For anyone familiar with how blockchain technology works, this is it. Blocks are created by drawing from the hash of the last block and the hash solution of the new block. Once a block is added, it is verified by the nodes on the blockchain in a decentralized system and locked into the general ledger, and cannot be changed.

Original Use Cases

Haber and Stournetta outlined cases of uses for this type of timestamp, citing inventions or ideas in which authorship must be proven. Because documents are recorded as hash functions, they set intellectual property and patent time stamps without disclosing the contents. They also cite examples where, if a company has documents that have been tampered with, they can prove assets through time stamp. They envisioned the timestamp to include not just text documents but original audio recordings, photos, videos, and more.

While Haber and Stornita eventually went on to create their own company called Surety, which operated like TSS (interestingly, it posted its hashes in classifieds ads in the New York Times every week starting in 1995), the idea didn’t quite catch on. Blockchain technology was not fully created until after Bitcoin was created in 2008 – four years after Haber and Stornetta’s patents ran out.

Why do we need a timestamp today?

The need to certify documents was not only a concern in the 1990s.

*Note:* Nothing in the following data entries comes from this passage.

(** X9. [from_dict] fails, as the constructor and the enum lookups do,
    on a dictionary that lacks one of the five required keys, that
    carries a key that is no field of [Job], or whose status or job
    type is a string no enum member has as value. *)
Theorem from_dict_rejects (data : pydict) :
  (forall k, In k ["job_id"; "status"; "job_type"; "params"; "created_at"] ->
             dict_get k data = None -> from_dict data = None)
  /\ (forall k, In k (dict_keys data) -> ~ In k field_names ->
                from_dict data = None)
  /\ (forall s, dict_get "status" data = Some (PStr s) ->
                (forall st, status_value st <> s) -> from_dict data = None)
  /\ (forall t, dict_get "job_type" data = Some (PStr t) ->
                (forall ty, type_value ty <> t) -> from_dict data = None).
Proof.
  split; [exact (from_dict_needs data)|].
  split; [exact (from_dict_extra_key data)|].
  split.
  - intros s Hs Hno. unfold from_dict, field. rewrite Hs.
    cbn [as_str mbind option_bind].
    rewrite (status_of_value_unknown s Hno). reflexivity.
  - intros t Ht Hno. unfold from_dict, field. rewrite Ht.
    destruct (dict_get "status" data) as [v|]; [|reflexivity].
    destruct (as_str v) as [s|]; [|reflexivity].
    cbn [mbind option_bind].
    destruct (status_of_value s); [|reflexivity].
    cbn [as_str mbind option_bind].
    rewrite (type_of_value_unknown t Hno). reflexivity.
Qed.

Lemma from_dict_rejects_witness :
  from_dict [ ("job_id", PStr "job-1"); ("status", PStr "paused");
              ("job_type", PStr "full_pipeline"); ("params", PDict []);
              ("created_at", PStr "t0") ] = None
  /\ from_dict [ ("job_id", PStr "job-1"); ("status", PStr "pending");
                 ("job_type", PStr "full_pipeline"); ("params", PDict []);
                 ("created_at", PStr "t0"); ("priority", PInt 3) ] = None.
Proof.
  split.
  - apply (proj1 (proj2 (proj2 (from_dict_rejects _))) "paused").
    + reflexivity.
    + intros []; discriminate.
  - apply (proj1 (proj2 (from_dict_rejects _)) "priority").
    + vm_compute. tauto.
    + vm_compute. intuition discriminate.
Defined.

(** X10. [to_dict] always produces the eleven fields of [Job], in
    declaration order, with the status and the job type as their string
    values; and two jobs with the same dictionary are the same job. *)
Theorem to_dict_shape (j : Job) :
  dict_keys (to_dict j) = field_names
  /\ dict_get "status" (to_dict j) = Some (PStr (status_value (status j)))
  /\ dict_get "job_type" (to_dict j) = Some (PStr (type_value (job_type j)))
  /\ (forall j', to_dict j = to_dict j' -> j = j').
Proof.
  repeat split.
  - intros j' H.
    assert (E : Some j = Some j').
    { rewrite <- (from_dict_inverts_to_dict j), H.
      apply from_dict_inverts_to_dict. }
    congruence.
Qed.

In a world where a lot of digital content is produced and when mistrust of online content appears to be increasing, timestamps may be the only way to achieve the necessary transparency and accountability.

The idea is simple. A unique hash is created from a piece of content text, title, or date, and is added to the blockchain. Not only does this secure when a portion of the content was created in the distributed general ledger but if any portion of that content is changed, the hash changes as well – indicating that it has been tampered with or that a new version has been created.

This allows content creators to prove that they have ever created the piece by calling it on the blockchain. Timestamps can also put an end to plagiarism and copyright disputes, as the original work can be found bound to an immutable blockchain hash.

The timestamp also increases the confidence of the readers. With identity levels added, they can see exactly who wrote the content and when and can view Certificate of Authenticity. The more sites adopt timestamps, the more readers become accustomed to associating timestamps with transparency, accountability, and credibility – and will reject any content that cannot be verified and has no timestamp. The timestamp has an e-commerce use case as well, where buyers can see the original terms and agreements and not be duped with an suddenly updated version that void the warranty.

With a simple application, the Internet can become a safe and reliable place where authors feel confident that their content will remain safe, and where readers know that what they read can be verified. It’s been a long time since the original paper was in 1991, but these ideas are in demand today.

Opinions, ideas and opinions expressed herein are those of the author alone and do not necessarily reflect or represent the views and opinions of Cointelegraph.

Sebastian van der Lance He is Chairman of the Board of Directors of The Trusted Web Foundation as well as Founder and CEO of WordProof. He is the winner of the European Commission Blockchain Competition for Social Good. He is on a mission to restore confidence to the Internet.